Kenny told me of a Grindr profile he once saw that said:
White guys only. I’m not racist but my penis is.
We all sort of chuckle and cringe at the same time. But that got me thinking about the following chain of physical attraction:
If you’re…
- …strictly heterosexual or homosexual, does that make you sexist?
- …only attracted to people around your age, does that make you ageist?
- …only attracted to people of the same race as you, does that make you racist?
- …gay and strictly attracted to your “gender-norm”, are you homophobic?
If you’re like me you started out on the list answering a strong “no” and that “no” got less and less forceful as you went down the list. I speculate that most of us have some very rigid boundaries on what flips our skirt or makes our soldier salute, but there’s a lot of fluidity even within those boundaries. Which of those boundaries are the result of environmental and societal influence and which are more innate?
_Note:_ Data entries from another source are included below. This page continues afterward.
Lemma inv_same pend s s' : same_tables s s' → inv pend s → inv pend s'.
Proof.
  destruct s, s'. intros (Ho & Hs & Hb & Hm) [[H1 H2 H3 H4 H5] H6]. unfold owned, entries in *.
  simpl in *. subst. split; [by split|done].
Qed.

(** *** Moves between the tables and the pending list *)

Lemma inv_update_resident pend s key e e' :
  inv pend s → dget key (l1_objects s) = Some e → memory_obj e' = memory_obj e → resident_ok e' →
  inv pend (mkL1 (dset key e' (l1_objects s)) (l1_staging s) (l1_staging_bytes s) (l1_mm s)
              (l1_log s) (l1_tick s)).
Proof.
  intros [[H1 H2 H3 H4 H5] H6] Hk Hm He. split.
  - split; simpl; try done; [by apply NoDup_dset|].
    intros x. rewrite dvalues_dset by done. intros [->|Hx]%elem_of_cons; [done|].
    apply H4. rewrite (dvalues_perm key e _ H1 Hk). by right.
  - eapply mem_inv_perm; [|exact H6]. simpl. f_equiv. unfold owned, entries. simpl.
    rewrite !fmap_app. f_equiv. rewrite dvalues_dset, (dvalues_perm key e _ H1 Hk) by done.
    csimpl. by rewrite Hm.
Qed.

Lemma inv_remove_resident pend s key e :
  inv pend s → dget key (l1_objects s) = Some e →
  inv (memory_obj e :: pend)
    (mkL1 (ddel key (l1_objects s)) (l1_staging s) (l1_staging_bytes s) (l1_mm s) (l1_log s) (l1_tick s)).
Proof.
  intros [[H1 H2 H3 H4 H5] H6] Hk. split.
  - split; simpl; try done; [by apply NoDup_ddel|].
    intros x Hx. apply H4. rewrite (dvalues_perm key e _ H1 Hk). by right.
  - eapply mem_inv_perm; [|exact H6]. simpl. unfold owned, entries. simpl.
    rewrite !fmap_app, (dvalues_perm key e _ H1 Hk). csimpl. by rewrite <-Permutation_middle.
Qed.

Lemma inv_admit pend s key e :
  inv (memory_obj e :: pend) s → dmem key (l1_objects s) = false → resident_ok e →
  inv pend (mkL1 (dset key e (l1_objects s)) (l1_staging s) (l1_staging_bytes s) (l1_mm s)
              (l1_log s) (l1_tick s)).
Proof.
  intros [[H1 H2 H3 H4 H5] H6] Hk%dmem_false He. split.
  - split; simpl; try done; [by apply NoDup_dset|].
    intros x. rewrite dvalues_dset by done. intros [->|Hx]%elem_of_cons; [done|].
    rewrite ddel_notin in Hx by done. by apply H4.
  - eapply mem_inv_perm; [|exact H6]. simpl. unfold owned, entries. simpl.
    rewrite !fmap_app, dvalues_dset, ddel_notin by done. csimpl. by rewrite <-Permutation_middle.
Qed.

Lemma inv_pop pend s key tag e :
  inv pend s → staging_get key tag (l1_staging s) = Some e →
  inv (memory_obj e :: pend)
    (mkL1 (l1_objects s) (staging_del key tag (l1_staging s)) (l1_staging_bytes s - staging_charge e)
       (l1_mm s) (l1_log s) (l1_tick s)).
Proof.
  intros [[H1 H2 H3 H4 H5] H6] Hk. pose proof (staged_pop key tag e _ H2 Hk) as Hp. split.
  - split; simpl; try done; [by apply staging_del_wf| |].
    + rewrite H3, (zsum_perm _ _ _ Hp), zsum_cons. lia.
    + intros x Hx. apply H5. rewrite Hp. by right.
  - eapply mem_inv_perm; [|exact H6]. simpl. unfold owned, entries. simpl.
    rewrite !fmap_app, Hp. csimpl. by rewrite <-!Permutation_middle.
Qed.

Lemma inv_update_staged pend s key tag e e' :
  inv pend s → staging_get key tag (l1_staging s) = Some e →
  memory_obj e' = memory_obj e → staging_charge e' = staging_charge e → staged_ok e' →
  inv pend (mkL1 (l1_objects s) (staging_set key tag e' (l1_staging s)) (l1_staging_bytes s) (l1_mm s)
              (l1_log s) (l1_tick s)).
Proof.
  intros [[H1 H2 H3 H4 H5] H6] Hk Hm Hc He.
  pose proof (staged_pop key tag e _ H2 Hk) as Hp. pose proof (staged_replace key tag e e' _ H2 Hk) as Hr.
  split.
  - split; simpl; try done; [by apply staging_set_wf| |].
    + rewrite H3, (zsum_perm _ _ _ Hp), (zsum_perm _ _ _ Hr), !zsum_cons. lia.
    + intros x. rewrite Hr. intros [->|Hx]%elem_of_cons; [done|]. apply H5. rewrite Hp. by right.
  - eapply mem_inv_perm; [|exact H6]. simpl. f_equiv. unfold owned, entries. simpl.
    rewrite !fmap_app. f_equiv. rewrite Hp, Hr. csimpl. by rewrite Hm.
Qed.

Lemma inv_put_staged pend s key tag e :
  inv (memory_obj e :: pend) s → staging_get key tag (l1_staging s) = None → staged_ok e →
  inv pend (mkL1 (l1_objects s) (staging_set key tag e (l1_staging s))
              (l1_staging_bytes s + staging_charge e) (l1_mm s) (l1_log s) (l1_tick s)).
Proof.
  intros [[H1 H2 H3 H4 H5] H6] Hk He. pose proof (staged_new key tag e _ H2 Hk) as Hp. split.
  - split; simpl; try done; [by apply staging_set_wf| |].
    + rewrite H3, (zsum_perm _ _ _ Hp), zsum_cons. lia.
    + intros x. rewrite Hp. intros [->|Hx]%elem_of_cons; [done|by apply H5].
  - eapply mem_inv_perm; [|exact H6]. simpl. unfold owned, entries. simpl.
    rewrite !fmap_app, Hp. csimpl. by rewrite <-!Permutation_middle.
Qed.

(** *** Primitive calls *)

Definition bump (n : nat) s : L1 :=
  mkL1 (l1_objects s) (l1_staging s) (l1_staging_bytes s) (l1_mm s) (l1_log s) (l1_tick s + n).
Definition with_objects o s : L1 :=
  mkL1 o (l1_staging s) (l1_staging_bytes s) (l1_mm s) (l1_log s) (l1_tick s).
Definition with_staging stg b s : L1 :=
  mkL1 (l1_objects s) stg b (l1_mm s) (l1_log s) (l1_tick s).
Definition with_mm m s : L1 :=
  mkL1 (l1_objects s) (l1_staging s) (l1_staging_bytes s) m (l1_log s) (l1_tick s).
Definition with_log ev s : L1 :=
  mkL1 (l1_objects s) (l1_staging s) (l1_staging_bytes s) (l1_mm s) (l1_log s ++ ev) (l1_tick s).

Lemma inv_bump pend n s : inv pend s → inv pend (bump n s).
Proof. by apply inv_same. Qed.
Lemma inv_with_log pend ev s : inv pend s → inv pend (with_log ev s).
Proof. by apply inv_same. Qed.

Lemma now_eq s : now clock s = (Ret (clock (l1_tick s)), bump 1 s).
Proof. done. Qed.
Lemma now_n_eq n s : now_n clock n s = (Ret (clock <$> seq (l1_tick s) n), bump n s).
Proof. done. Qed.

Lemma take_staging_eq key tag s :
  _take_staging clock key tag s =
  match staging_get key tag (l1_staging s) with
  | None => (Ret (KEY_NOT_EXIST, None), s)
  | Some e =>
      if is_locked (clock (l1_tick s)) (write_lock e)
      then (Ret (SUCCESS, Some (with_charge 0 (with_write_lock (unlock (write_lock e)) e))),
            bump 1 (with_staging (staging_del key tag (l1_staging s))
                      (l1_staging_bytes s - staging_charge e) s))
      else (Ret (KEY_IN_WRONG_STATE, None), bump 1 s)
  end.
Proof.
  unfold _take_staging, bind, get, _get_staging. cbn -[staging_get staging_set staging_del].
  destruct (staging_get key tag (l1_staging s)) as [e|] eqn:Eg; [|done].
  unfold bind. cbn -[staging_get staging_set staging_del].
  destruct (is_locked _ _); [|done]. cbn -[staging_get staging_set staging_del].
  rewrite staging_get_set, decide_True by done. cbn -[staging_get staging_set staging_del].
  by rewrite (staging_del_set _ _ _ e).
Qed.

Lemma staged_ok_taken e :
  staged_ok e → resident_ok (with_charge 0 (with_write_lock (unlock (write_lock e)) e)).
Proof.
  intros (Hc & _ & Hw & _). split_and!; [|done|done]. simpl. unfold unlock.
  rewrite Hc. simpl. lia.
Qed.

Lemma inv_staged_ok pend s key tag e :
  inv pend s → staging_get key tag (l1_staging s) = Some e → staged_ok e.
Proof. intros Hinv Hg. eapply ti_staged; [apply Hinv|]. by eapply elem_staged. Qed.
Lemma inv_resident_ok pend s key e :
  inv pend s → dget key (l1_objects s) = Some e → resident_ok e.
Proof.
  intros Hinv Hg. eapply ti_resident; [apply Hinv|]. apply list_elem_of_fmap.
  exists (key, e). split; [done|]. by apply dget_Some_elem.
Qed.

(** Taking a staged object out: it is pending, and ready to be resident. *)
Lemma take_staging_inv pend key tag s :
  inv pend s →
  wp (_take_staging clock key tag) (λ r s',
    match r with
    | (err, None) => err ≠ SUCCESS ∧ inv pend s'
    | (err, Some e) => err = SUCCESS ∧ inv (memory_obj e :: pend) s' ∧ resident_ok e
    end) s.
Proof.
  intros Hinv. unfold wp. rewrite take_staging_eq.
  destruct (staging_get _ _ _) as [e|] eqn:Eg; [|done].
  destruct (is_locked _ _); [|split; [done|by apply inv_bump]].
  split_and!; [done| |by eapply staged_ok_taken, inv_staged_ok].
  apply inv_bump, (inv_pop _ _ _ _ _ Hinv Eg).
Qed.

(** Freeing pending objects. *)
Record frees (ids : list oid) s s' : Prop := {
  fr_objects : l1_objects s' = l1_objects s;
  fr_staging : l1_staging s' = l1_staging s;
  fr_bytes : l1_staging_bytes s' = l1_staging_bytes s;
  fr_log : l1_log s' = l1_log s;
  fr_tick : l1_tick s' = l1_tick s;
  fr_objs : ∀ i, mm_objs (l1_mm s') !! i
    = if decide (i ∈ ids) then invalidate <$> mm_objs (l1_mm s) !! i else mm_objs (l1_mm s) !! i
}.

Lemma free_objs_eq ids s m : mm_free ids (l1_mm s) = Ret m → free_objs ids s = (Ret tt, with_mm m s).
Proof. intros Hf. unfold free_objs, bind, get. cbn. by rewrite Hf. Qed.

Lemma free_objs_inv ids pend s :
  inv (ids ++ pend) s → wp (free_objs ids) (λ _ s', inv pend s' ∧ frees ids s s') s.
Proof.
  intros [Ht [H1 H2 H3 H4]]. unfold wp, free_objs, bind, get. cbn.
  rewrite <-(assoc_L (++)) in *.
  destruct (mm_free_ok ids (l1_mm s) H1) as (m' & -> & H1' & Hobjs).
  { intros i Hi. destruct (H3 i) as (o & ? & _); [set_solver|]. by exists o. }
  cbn. split; [|by split]. split; [by destruct Ht|].
  apply NoDup_app in H2 as (_ & Hdisj & H2). split; [done|done| |].
  - intros i Hi. rewrite Hobjs, decide_False by (intros Hin; by eapply Hdisj).
    apply H3. apply elem_of_app. by right.
  - intros i o. cbn. rewrite Hobjs. case_decide as Hin.
    + destruct (mm_objs (l1_mm s) !! i); [|done]. intros [= <-]. done.
    + intros Ho Hv Hown. specialize (H4 i o Ho Hv Hown). by apply elem_of_app in H4 as [?|?].
Qed.

Lemma put_staging_eq key tag e s :
  _put_staging key tag e s =
    (Ret tt, with_staging
               (staging_set key tag (with_charge (obj_size s (memory_obj e)) e) (l1_staging s))
               (l1_staging_bytes s + obj_size s (memory_obj e)) s).
Proof. reflexivity. Qed.

Lemma pop_staging_eq key tag s e :
  staging_get key tag (l1_staging s) = Some e →
  _pop_staging key tag s =
    (Ret (with_charge 0 e), with_staging (staging_del key tag (l1_staging s))
                              (l1_staging_bytes s - staging_charge e) s).
Proof. intros Eg. unfold _pop_staging, bind, get. cbn -[staging_get staging_del]. by rewrite Eg. Qed.

(** *** Reclaiming staged objects *)

(** What happened to one staged entry between two states: kept because it
    was live at a reading made in between, or removed. *)
Definition reclaim_fate (force : bool) s s' (e : L1ObjectState) (after : option L1ObjectState) : Prop :=
  after = Some e ∧ force = false ∧
    (∃ t, (l1_tick s ≤ t < l1_tick s')%nat ∧ is_locked (clock t) (write_lock e) = true) ∨
  after = None ∧
    (force = true ∨ ∃ t, (l1_tick s ≤ t < l1_tick s')%nat ∧ is_locked (clock t) (write_lock e) = false).

Record reclaimed (key : ObjectKey) (force : bool) (items : list (string * L1ObjectState)) s s' : Prop := {
  rc_objects : l1_objects s' = l1_objects s;
  rc_log : l1_log s' = l1_log s;
  rc_tick : (l1_tick s ≤ l1_tick s')%nat;
  rc_other_key : ∀ key', key' ≠ key → dget key' (l1_staging s') = dget key' (l1_staging s);
  rc_other_tag : ∀ tag, tag ∉ items.*1 →
    staging_get key tag (l1_staging s') = staging_get key tag (l1_staging s);
  rc_fate : ∀ tag e, (tag, e) ∈ items →
    reclaim_fate force s s' e (staging_get key tag (l1_staging s'))
}.

Lemma reclaim_fate_mono force s s1 s2 e after :
  (l1_tick s ≤ l1_tick s1)%nat → reclaim_fate force s1 s2 e after → reclaim_fate force s s2 e after.
Proof.
  intros Hle [(-> & -> & t & Ht & Hl)|(-> & Hor)].
  - left. split_and!; [done|done|]. exists t. split; [lia|done].
  - right. split; [done|]. destruct Hor as [->|(t & Ht & Hl)]; [by left|right].
    exists t. split; [lia|done].
Qed.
I don’t have any answers, but I think the questions and implications are interesting to ponder over.
I had a black wheelchair using lesbian friend of mine one time, be really surprised that there was a black guy (or maybe it was a guy in a wheelchair, its been a long time.) I was physically attracted to..
IMHO, people are attracted to who they are attracted to, this has nothing to do how they treat others, which is the logical mismatch in your entry. sexist, ageist, racist, and homophobic all describe how you treat others. I can not be attracted to you, but still treat you respectfully.
Now if someone is gay and follows the norms of their gender pretty well, and calls a flamboyant guy a fag, or doesn’t treat them respectfully, thats homophobia.